**PROBLEM:** If a line in the records below contains "bool", copy that line.

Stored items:

(* ===== verification/Vanity.v ===== *)
(** * Vanity addresses

    [bin/subkey/src/vanity.rs]: the search for a key whose address contains a
    pattern.  Strings are sequences of characters (code points), and their UTF-8
    bytes where the code works on bytes ([len], slicing, [find]). *)
From stdpp Require Import prelude list strings.
From Stdlib Require Import ZArith Lia.
From S2P Require Import Prelude.
Local Open Scope Z_scope.

(** ** UTF-8 *)

Definition char_ok (c : Z) : Prop := 0 <= c < 1114112.

Definition utf8_char (c : Z) : bytes :=
  if c <? 128 then [c]
  else if c <? 2048 then [192 + c / 64; 128 + c mod 64]
  else if c <? 65536 then [224 + c / 4096; 128 + (c / 64) mod 64; 128 + c mod 64]
  else [240 + c / 262144; 128 + (c / 4096) mod 64; 128 + (c / 64) mod 64; 128 + c mod 64].

Definition utf8 (s : list Z) : bytes := s ≫= utf8_char.

(** [str::is_char_boundary], on the bytes of a string. *)
Definition is_char_boundary (v : bytes) (n : nat) : bool :=
  match n with
  | O => true
  | _ => match v !! n with
         | None => (n =? length v)%nat
         | Some b => negb ((128 <=? b) && (b <? 192))
         end
  end.

(** [&s[0..n]]. *)
Definition slice_to {E} (v : bytes) (n : nat) : outcome E bytes :=
  if is_char_boundary v n then Return (take n v)
  else Panic "byte index is not a char boundary".

(** [str::find]: the position of the first occurrence. *)
Fixpoint is_prefix (u v : bytes) : bool :=
  match u, v with
  | [], _ => true
  | x :: u, y :: v => (x =? y) && is_prefix u v
  | _ :: _, [] => false
  end.

Fixpoint str_find (v u : bytes) : option nat :=
  if is_prefix u v then Some 0%nat
  else match v with
       | [] => None
       | _ :: v => S <$> str_find v u
       end.

(** ** Seeds and scores *)

Definition good_waypoint (done : Z) : Z :=
  if done <=? 1000000 then 100000
  else if done <=? 10000000 then 1000000
  else if done <=? 100000000 then 10000000
  else 100000000.

(** [next_seed]: the loop over the bytes stops at the first one below 255. *)
Fixpoint next_seed (seed : bytes) : bytes :=
  match seed with
  | [] => []
  | b :: seed => if b =? 255 then 0 :: next_seed seed else wrap 8 (b + 1) :: seed
  end.

(** [calculate_score]: the loop over [truncate], by the size of the snip that is
    left; [usize] arithmetic. *)
Fixpoint score_snips (desired key : bytes) (snip_size : nat) : outcome string Z :=
  match snip_size with
  | O => Return 0
  | S n =>
      truncated ← slice_to desired snip_size;
      match str_find key truncated with
      | Some pos =>
          Return (wrap 64 (wrap 64 (47 - Z.of_nat pos) + wrap 64 (Z.of_nat snip_size * 48)))
      | None => score_snips desired key n
      end
  end.

Definition calculate_score (desired key : bytes) : outcome string Z :=
  score_snips desired key (length desired).

(** [KeyPair]. *)
Record KeyPair (Pair : Type) : Type := mkKeyPair { pair : Pair; seed : bytes; score : Z }.
Arguments mkKeyPair {Pair} _ _ _.
Arguments pair {Pair} _.
Arguments seed {Pair} _.
Arguments score {Pair} _.

Section vanity.
(** [char::is_alphanumeric]; the cryptography [C]: the default seed, the key of a
    seed and its address; the random bytes of the [n]-th call of [OsRng]. *)
Context {Pair : Type}.
Context (is_alphanumeric : Z -> bool).
Context (seed_default : bytes) (from_seed : bytes -> Pair) (ss58_from_pair : Pair -> bytes).
Context (os_rng : nat -> bytes).

Definition validate_base58 (c : Z) : bool :=
  is_alphanumeric c && negb (existsb (Z.eqb c) [48; 108; 73; 79]).

Definition err_empty : string := "Pattern must not be empty".
Definition err_chars : string :=
  "Pattern can only contains valid characters in base58 (all alphanumeric except for 0, l, I and O)".

(** The variables of [generate_key]'s loop; [s_rng] counts the calls of [OsRng]. *)
Record Search : Type := mkSearch { s_done : Z; s_best : Z; s_seed : bytes; s_rng : nat }.

(** One turn of the loop: the key pair returned, or the variables of the next
    turn. *)
Definition search_turn (desired : bytes) (st : Search) : outcome string (KeyPair Pair + Search) :=
  let top := 45 + Z.of_nat (length desired) * 48 in
  let '(sd, rng) :=
    if s_done st mod 100000 =? 0 then (os_rng (s_rng st), S (s_rng st))
    else (next_seed (s_seed st), s_rng st) in
  let p := from_seed sd in
  let ss58 := ss58_from_pair p in
  sc ← calculate_score desired ss58;
  if (s_best st <? sc) || (length desired <? 2)%nat then
    if top <=? sc then Return (inl (mkKeyPair p sd sc))
    else Return (inr (mkSearch (s_done st + 1) sc sd rng))
  else Return (inr (mkSearch (s_done st + 1) (s_best st) sd rng)).

(** The loop, for at most [fuel] turns. *)
Fixpoint search (fuel : nat) (desired : bytes) (st : Search) : outcome string (option (KeyPair Pair)) :=
  match fuel with
  | O => Return None
  | S fuel =>
      r ← search_turn desired st;
      match r with
      | inl kp => Return (Some kp)
      | inr st => search fuel desired st
      end
  end.

Definition generate_key (fuel : nat) (desired : list Z) : outcome string (option (KeyPair Pair)) :=
  match desired with
  | [] => Fail err_empty
  | _ =>
      if negb (forallb validate_base58 desired) then Fail err_chars
      else search fuel (utf8 desired) (mkSearch 0 0 seed_default 0)
  end.

(** The seed of the [k]-th turn: a random one every hundred thousand turns, then
    the successor of the one before. *)
Fixpoint seed_at (k : nat) : bytes :=
  match k with
  | O => os_rng 0
  | S j => if Z.of_nat k mod 100000 =? 0 then os_rng (Z.to_nat (Z.of_nat k / 100000))
           else next_seed (seed_at j)
  end.

(** The address tried in the [k]-th turn. *)
Definition address_at (k : nat) : bytes := ss58_from_pair (from_seed (seed_at k)).
End vanity.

**TASK RESULT:**
Definition is_char_boundary (v : bytes) (n : nat) : bool :=
Fixpoint is_prefix (u v : bytes) : bool :=
Context (is_alphanumeric : Z -> bool).
Definition validate_base58 (c : Z) : bool :=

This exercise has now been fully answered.